Work to complete -> Copy out each line below exactly as it appears.

Stored data entries ->
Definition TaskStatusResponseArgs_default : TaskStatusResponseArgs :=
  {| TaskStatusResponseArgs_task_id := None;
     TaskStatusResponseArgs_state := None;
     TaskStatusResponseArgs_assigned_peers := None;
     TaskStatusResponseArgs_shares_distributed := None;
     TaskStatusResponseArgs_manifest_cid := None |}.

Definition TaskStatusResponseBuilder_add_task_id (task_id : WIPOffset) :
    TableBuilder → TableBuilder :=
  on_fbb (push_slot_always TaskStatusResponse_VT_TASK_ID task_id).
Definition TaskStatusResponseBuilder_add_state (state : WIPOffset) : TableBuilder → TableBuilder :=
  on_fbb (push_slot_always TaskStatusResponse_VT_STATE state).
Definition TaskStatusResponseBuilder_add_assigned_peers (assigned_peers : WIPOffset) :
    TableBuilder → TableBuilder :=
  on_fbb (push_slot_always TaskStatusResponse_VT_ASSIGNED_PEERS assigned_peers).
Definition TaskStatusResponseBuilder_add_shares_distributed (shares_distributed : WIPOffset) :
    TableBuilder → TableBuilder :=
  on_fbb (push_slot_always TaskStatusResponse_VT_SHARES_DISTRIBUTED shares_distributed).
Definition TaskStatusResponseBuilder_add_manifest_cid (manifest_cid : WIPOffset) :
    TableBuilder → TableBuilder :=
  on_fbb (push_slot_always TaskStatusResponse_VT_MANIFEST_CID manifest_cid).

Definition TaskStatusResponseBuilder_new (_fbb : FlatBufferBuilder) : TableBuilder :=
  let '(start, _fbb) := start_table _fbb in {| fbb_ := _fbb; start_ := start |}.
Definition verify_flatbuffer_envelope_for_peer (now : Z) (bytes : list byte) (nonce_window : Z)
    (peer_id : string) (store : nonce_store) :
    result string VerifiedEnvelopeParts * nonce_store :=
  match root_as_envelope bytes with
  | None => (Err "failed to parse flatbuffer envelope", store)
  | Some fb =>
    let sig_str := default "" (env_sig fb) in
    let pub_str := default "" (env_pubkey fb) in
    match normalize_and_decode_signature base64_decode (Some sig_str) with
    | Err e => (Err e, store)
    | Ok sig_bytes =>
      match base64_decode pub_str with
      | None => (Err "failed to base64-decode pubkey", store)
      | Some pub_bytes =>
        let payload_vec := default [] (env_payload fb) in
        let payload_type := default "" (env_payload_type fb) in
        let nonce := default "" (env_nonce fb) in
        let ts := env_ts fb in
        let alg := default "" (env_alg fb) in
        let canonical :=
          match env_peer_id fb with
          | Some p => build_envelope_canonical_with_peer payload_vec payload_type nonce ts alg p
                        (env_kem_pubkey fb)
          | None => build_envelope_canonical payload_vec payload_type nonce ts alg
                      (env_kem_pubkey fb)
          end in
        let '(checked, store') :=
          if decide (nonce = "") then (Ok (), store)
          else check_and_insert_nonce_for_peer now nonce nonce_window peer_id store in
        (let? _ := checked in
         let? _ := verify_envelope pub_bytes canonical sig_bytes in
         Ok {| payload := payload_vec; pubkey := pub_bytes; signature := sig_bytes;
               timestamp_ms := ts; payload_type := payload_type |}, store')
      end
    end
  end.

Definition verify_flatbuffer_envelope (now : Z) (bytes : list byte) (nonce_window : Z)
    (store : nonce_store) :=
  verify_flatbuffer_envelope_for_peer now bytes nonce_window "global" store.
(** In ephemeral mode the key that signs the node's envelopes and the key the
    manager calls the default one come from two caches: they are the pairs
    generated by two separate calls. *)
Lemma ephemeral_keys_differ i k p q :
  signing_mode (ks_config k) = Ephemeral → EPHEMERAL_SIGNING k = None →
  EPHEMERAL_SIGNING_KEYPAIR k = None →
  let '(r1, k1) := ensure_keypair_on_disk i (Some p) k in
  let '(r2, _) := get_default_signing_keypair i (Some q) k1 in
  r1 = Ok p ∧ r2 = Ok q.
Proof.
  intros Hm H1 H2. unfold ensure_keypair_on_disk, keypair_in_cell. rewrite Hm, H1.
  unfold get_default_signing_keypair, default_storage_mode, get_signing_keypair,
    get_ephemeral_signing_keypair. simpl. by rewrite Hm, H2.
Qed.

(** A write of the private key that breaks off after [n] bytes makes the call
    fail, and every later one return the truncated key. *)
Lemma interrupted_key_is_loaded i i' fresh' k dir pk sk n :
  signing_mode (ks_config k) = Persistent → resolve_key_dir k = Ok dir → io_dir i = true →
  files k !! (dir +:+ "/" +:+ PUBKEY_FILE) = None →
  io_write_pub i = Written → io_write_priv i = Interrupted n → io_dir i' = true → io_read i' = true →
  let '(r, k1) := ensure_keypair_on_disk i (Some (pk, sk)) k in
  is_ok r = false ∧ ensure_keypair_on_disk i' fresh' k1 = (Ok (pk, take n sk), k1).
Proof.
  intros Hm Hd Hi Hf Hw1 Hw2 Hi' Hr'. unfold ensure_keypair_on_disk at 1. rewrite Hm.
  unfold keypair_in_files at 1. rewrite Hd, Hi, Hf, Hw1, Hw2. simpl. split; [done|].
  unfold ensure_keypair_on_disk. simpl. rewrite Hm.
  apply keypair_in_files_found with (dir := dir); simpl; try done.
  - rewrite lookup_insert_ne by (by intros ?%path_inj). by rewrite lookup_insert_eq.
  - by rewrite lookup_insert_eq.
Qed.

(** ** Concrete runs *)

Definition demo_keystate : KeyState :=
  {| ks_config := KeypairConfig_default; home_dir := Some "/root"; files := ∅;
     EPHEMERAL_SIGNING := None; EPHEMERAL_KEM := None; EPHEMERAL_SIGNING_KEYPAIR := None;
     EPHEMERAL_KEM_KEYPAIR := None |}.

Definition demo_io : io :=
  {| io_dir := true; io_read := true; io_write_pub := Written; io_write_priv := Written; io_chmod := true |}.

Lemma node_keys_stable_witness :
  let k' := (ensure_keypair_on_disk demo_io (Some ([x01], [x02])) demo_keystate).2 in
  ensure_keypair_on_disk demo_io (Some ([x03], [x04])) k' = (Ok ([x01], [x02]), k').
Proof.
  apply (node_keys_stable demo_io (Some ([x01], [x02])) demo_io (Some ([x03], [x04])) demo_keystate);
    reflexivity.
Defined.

Answer to the problem ->
Definition TaskStatusResponseArgs_default : TaskStatusResponseArgs :=
  {| TaskStatusResponseArgs_task_id := None;
     TaskStatusResponseArgs_state := None;
     TaskStatusResponseArgs_assigned_peers := None;
     TaskStatusResponseArgs_shares_distributed := None;
     TaskStatusResponseArgs_manifest_cid := None |}.

Definition TaskStatusResponseBuilder_add_task_id (task_id : WIPOffset) :
    TableBuilder → TableBuilder :=
  on_fbb (push_slot_always TaskStatusResponse_VT_TASK_ID task_id).
Definition TaskStatusResponseBuilder_add_state (state : WIPOffset) : TableBuilder → TableBuilder :=
  on_fbb (push_slot_always TaskStatusResponse_VT_STATE state).
Definition TaskStatusResponseBuilder_add_assigned_peers (assigned_peers : WIPOffset) :
    TableBuilder → TableBuilder :=
  on_fbb (push_slot_always TaskStatusResponse_VT_ASSIGNED_PEERS assigned_peers).
Definition TaskStatusResponseBuilder_add_shares_distributed (shares_distributed : WIPOffset) :
    TableBuilder → TableBuilder :=
  on_fbb (push_slot_always TaskStatusResponse_VT_SHARES_DISTRIBUTED shares_distributed).
Definition TaskStatusResponseBuilder_add_manifest_cid (manifest_cid : WIPOffset) :
    TableBuilder → TableBuilder :=
  on_fbb (push_slot_always TaskStatusResponse_VT_MANIFEST_CID manifest_cid).

Definition TaskStatusResponseBuilder_new (_fbb : FlatBufferBuilder) : TableBuilder :=
  let '(start, _fbb) := start_table _fbb in {| fbb_ := _fbb; start_ := start |}.
Definition verify_flatbuffer_envelope_for_peer (now : Z) (bytes : list byte) (nonce_window : Z)
    (peer_id : string) (store : nonce_store) :
    result string VerifiedEnvelopeParts * nonce_store :=
  match root_as_envelope bytes with
  | None => (Err "failed to parse flatbuffer envelope", store)
  | Some fb =>
    let sig_str := default "" (env_sig fb) in
    let pub_str := default "" (env_pubkey fb) in
    match normalize_and_decode_signature base64_decode (Some sig_str) with
    | Err e => (Err e, store)
    | Ok sig_bytes =>
      match base64_decode pub_str with
      | None => (Err "failed to base64-decode pubkey", store)
      | Some pub_bytes =>
        let payload_vec := default [] (env_payload fb) in
        let payload_type := default "" (env_payload_type fb) in
        let nonce := default "" (env_nonce fb) in
        let ts := env_ts fb in
        let alg := default "" (env_alg fb) in
        let canonical :=
          match env_peer_id fb with
          | Some p => build_envelope_canonical_with_peer payload_vec payload_type nonce ts alg p
                        (env_kem_pubkey fb)
          | None => build_envelope_canonical payload_vec payload_type nonce ts alg
                      (env_kem_pubkey fb)
          end in
        let '(checked, store') :=
          if decide (nonce = "") then (Ok (), store)
          else check_and_insert_nonce_for_peer now nonce nonce_window peer_id store in
        (let? _ := checked in
         let? _ := verify_envelope pub_bytes canonical sig_bytes in
         Ok {| payload := payload_vec; pubkey := pub_bytes; signature := sig_bytes;
               timestamp_ms := ts; payload_type := payload_type |}, store')
      end
    end
  end.

Definition verify_flatbuffer_envelope (now : Z) (bytes : list byte) (nonce_window : Z)
    (store : nonce_store) :=
  verify_flatbuffer_envelope_for_peer now bytes nonce_window "global" store.
(** In ephemeral mode the key that signs the node's envelopes and the key the
    manager calls the default one come from two caches: they are the pairs
    generated by two separate calls. *)
Lemma ephemeral_keys_differ i k p q :
  signing_mode (ks_config k) = Ephemeral → EPHEMERAL_SIGNING k = None →
  EPHEMERAL_SIGNING_KEYPAIR k = None →
  let '(r1, k1) := ensure_keypair_on_disk i (Some p) k in
  let '(r2, _) := get_default_signing_keypair i (Some q) k1 in
  r1 = Ok p ∧ r2 = Ok q.
Proof.
  intros Hm H1 H2. unfold ensure_keypair_on_disk, keypair_in_cell. rewrite Hm, H1.
  unfold get_default_signing_keypair, default_storage_mode, get_signing_keypair,
    get_ephemeral_signing_keypair. simpl. by rewrite Hm, H2.
Qed.

(** A write of the private key that breaks off after [n] bytes makes the call
    fail, and every later one return the truncated key. *)
Lemma interrupted_key_is_loaded i i' fresh' k dir pk sk n :
  signing_mode (ks_config k) = Persistent → resolve_key_dir k = Ok dir → io_dir i = true →
  files k !! (dir +:+ "/" +:+ PUBKEY_FILE) = None →
  io_write_pub i = Written → io_write_priv i = Interrupted n → io_dir i' = true → io_read i' = true →
  let '(r, k1) := ensure_keypair_on_disk i (Some (pk, sk)) k in
  is_ok r = false ∧ ensure_keypair_on_disk i' fresh' k1 = (Ok (pk, take n sk), k1).
Proof.
  intros Hm Hd Hi Hf Hw1 Hw2 Hi' Hr'. unfold ensure_keypair_on_disk at 1. rewrite Hm.
  unfold keypair_in_files at 1. rewrite Hd, Hi, Hf, Hw1, Hw2. simpl. split; [done|].
  unfold ensure_keypair_on_disk. simpl. rewrite Hm.
  apply keypair_in_files_found with (dir := dir); simpl; try done.
  - rewrite lookup_insert_ne by (by intros ?%path_inj). by rewrite lookup_insert_eq.
  - by rewrite lookup_insert_eq.
Qed.

(** ** Concrete runs *)

Definition demo_keystate : KeyState :=
  {| ks_config := KeypairConfig_default; home_dir := Some "/root"; files := ∅;
     EPHEMERAL_SIGNING := None; EPHEMERAL_KEM := None; EPHEMERAL_SIGNING_KEYPAIR := None;
     EPHEMERAL_KEM_KEYPAIR := None |}.

Definition demo_io : io :=
  {| io_dir := true; io_read := true; io_write_pub := Written; io_write_priv := Written; io_chmod := true |}.

Lemma node_keys_stable_witness :
  let k' := (ensure_keypair_on_disk demo_io (Some ([x01], [x02])) demo_keystate).2 in
  ensure_keypair_on_disk demo_io (Some ([x03], [x04])) k' = (Ok ([x01], [x02]), k').
Proof.
  apply (node_keys_stable demo_io (Some ([x01], [x02])) demo_io (Some ([x03], [x04])) demo_keystate);
    reflexivity.
Defined.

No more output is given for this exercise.